> [What the task asks] Search the entries for the word "exists". Copy each line in which it is found.

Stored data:
+ + + +

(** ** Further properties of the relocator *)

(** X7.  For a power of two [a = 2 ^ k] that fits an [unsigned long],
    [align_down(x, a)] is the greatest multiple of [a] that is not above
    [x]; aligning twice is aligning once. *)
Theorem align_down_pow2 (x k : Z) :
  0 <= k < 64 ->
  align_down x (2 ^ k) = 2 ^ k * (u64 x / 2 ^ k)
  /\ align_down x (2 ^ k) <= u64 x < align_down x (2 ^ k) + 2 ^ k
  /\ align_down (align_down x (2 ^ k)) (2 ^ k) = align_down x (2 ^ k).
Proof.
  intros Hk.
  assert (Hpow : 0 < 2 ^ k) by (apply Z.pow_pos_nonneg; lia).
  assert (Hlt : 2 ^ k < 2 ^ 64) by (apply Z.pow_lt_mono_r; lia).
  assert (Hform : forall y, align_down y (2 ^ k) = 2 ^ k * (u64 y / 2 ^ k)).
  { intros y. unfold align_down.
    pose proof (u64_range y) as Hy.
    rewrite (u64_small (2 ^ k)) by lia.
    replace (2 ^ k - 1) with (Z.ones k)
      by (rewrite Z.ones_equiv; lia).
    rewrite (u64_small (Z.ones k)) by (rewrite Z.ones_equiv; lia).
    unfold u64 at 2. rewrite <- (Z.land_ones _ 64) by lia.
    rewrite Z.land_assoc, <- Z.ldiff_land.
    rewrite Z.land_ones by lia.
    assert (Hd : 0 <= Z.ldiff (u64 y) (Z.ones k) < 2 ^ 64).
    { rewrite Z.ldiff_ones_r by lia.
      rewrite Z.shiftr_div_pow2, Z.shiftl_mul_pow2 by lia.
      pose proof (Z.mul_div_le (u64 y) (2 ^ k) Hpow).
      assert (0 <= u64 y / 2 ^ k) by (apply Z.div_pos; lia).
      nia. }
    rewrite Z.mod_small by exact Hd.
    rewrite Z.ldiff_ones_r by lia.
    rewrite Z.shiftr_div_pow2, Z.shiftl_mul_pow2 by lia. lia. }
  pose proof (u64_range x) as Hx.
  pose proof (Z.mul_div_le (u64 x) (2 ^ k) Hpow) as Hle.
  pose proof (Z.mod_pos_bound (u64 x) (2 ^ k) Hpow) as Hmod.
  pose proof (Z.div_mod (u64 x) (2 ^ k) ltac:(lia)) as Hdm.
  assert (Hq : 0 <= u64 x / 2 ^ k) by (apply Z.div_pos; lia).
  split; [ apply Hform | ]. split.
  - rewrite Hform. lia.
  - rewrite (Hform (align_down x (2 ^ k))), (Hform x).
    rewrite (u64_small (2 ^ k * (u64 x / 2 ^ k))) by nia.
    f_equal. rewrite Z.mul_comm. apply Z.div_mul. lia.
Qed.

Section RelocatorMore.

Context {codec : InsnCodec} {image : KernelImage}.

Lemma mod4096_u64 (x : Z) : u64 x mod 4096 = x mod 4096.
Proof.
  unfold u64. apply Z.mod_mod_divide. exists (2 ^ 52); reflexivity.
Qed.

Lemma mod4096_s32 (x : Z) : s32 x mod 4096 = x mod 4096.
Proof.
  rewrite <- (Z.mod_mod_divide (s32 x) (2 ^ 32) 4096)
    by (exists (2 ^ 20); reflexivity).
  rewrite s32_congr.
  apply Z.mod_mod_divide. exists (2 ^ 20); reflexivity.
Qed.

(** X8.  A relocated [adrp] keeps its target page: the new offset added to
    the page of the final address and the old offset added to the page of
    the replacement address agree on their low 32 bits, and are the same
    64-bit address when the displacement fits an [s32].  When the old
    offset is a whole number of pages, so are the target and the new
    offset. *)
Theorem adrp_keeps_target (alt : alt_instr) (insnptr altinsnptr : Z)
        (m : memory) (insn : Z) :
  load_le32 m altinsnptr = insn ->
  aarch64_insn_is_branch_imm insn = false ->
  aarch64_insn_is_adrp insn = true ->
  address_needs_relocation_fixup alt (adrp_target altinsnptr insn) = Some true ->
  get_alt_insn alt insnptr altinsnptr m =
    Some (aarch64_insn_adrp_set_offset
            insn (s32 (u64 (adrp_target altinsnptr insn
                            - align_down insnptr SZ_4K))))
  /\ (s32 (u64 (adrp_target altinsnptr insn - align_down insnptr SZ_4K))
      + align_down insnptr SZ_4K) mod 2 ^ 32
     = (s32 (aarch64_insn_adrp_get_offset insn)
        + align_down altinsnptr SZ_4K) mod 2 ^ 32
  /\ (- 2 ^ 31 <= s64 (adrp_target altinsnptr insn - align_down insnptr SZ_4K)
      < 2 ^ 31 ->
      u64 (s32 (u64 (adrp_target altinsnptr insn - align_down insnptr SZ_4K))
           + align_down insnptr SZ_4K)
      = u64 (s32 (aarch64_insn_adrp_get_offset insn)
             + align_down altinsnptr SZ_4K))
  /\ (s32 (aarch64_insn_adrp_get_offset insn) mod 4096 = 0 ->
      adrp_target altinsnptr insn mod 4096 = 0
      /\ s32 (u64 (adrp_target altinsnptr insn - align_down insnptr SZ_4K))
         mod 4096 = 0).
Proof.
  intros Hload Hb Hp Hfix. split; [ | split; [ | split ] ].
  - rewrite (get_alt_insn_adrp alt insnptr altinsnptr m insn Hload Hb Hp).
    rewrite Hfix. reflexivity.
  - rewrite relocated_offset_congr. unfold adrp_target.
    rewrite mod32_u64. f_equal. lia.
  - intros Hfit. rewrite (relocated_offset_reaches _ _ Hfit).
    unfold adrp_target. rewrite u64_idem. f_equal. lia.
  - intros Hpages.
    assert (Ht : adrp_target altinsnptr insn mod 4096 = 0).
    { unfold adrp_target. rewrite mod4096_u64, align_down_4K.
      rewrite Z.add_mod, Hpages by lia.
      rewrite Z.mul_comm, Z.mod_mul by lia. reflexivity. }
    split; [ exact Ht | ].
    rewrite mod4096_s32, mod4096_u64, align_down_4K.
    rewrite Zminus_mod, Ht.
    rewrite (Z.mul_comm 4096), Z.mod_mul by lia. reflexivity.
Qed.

+ + + +

> [Task answer]
  unfold u64. apply Z.mod_mod_divide. exists (2 ^ 52); reflexivity.
    by (exists (2 ^ 20); reflexivity).
  apply Z.mod_mod_divide. exists (2 ^ 20); reflexivity.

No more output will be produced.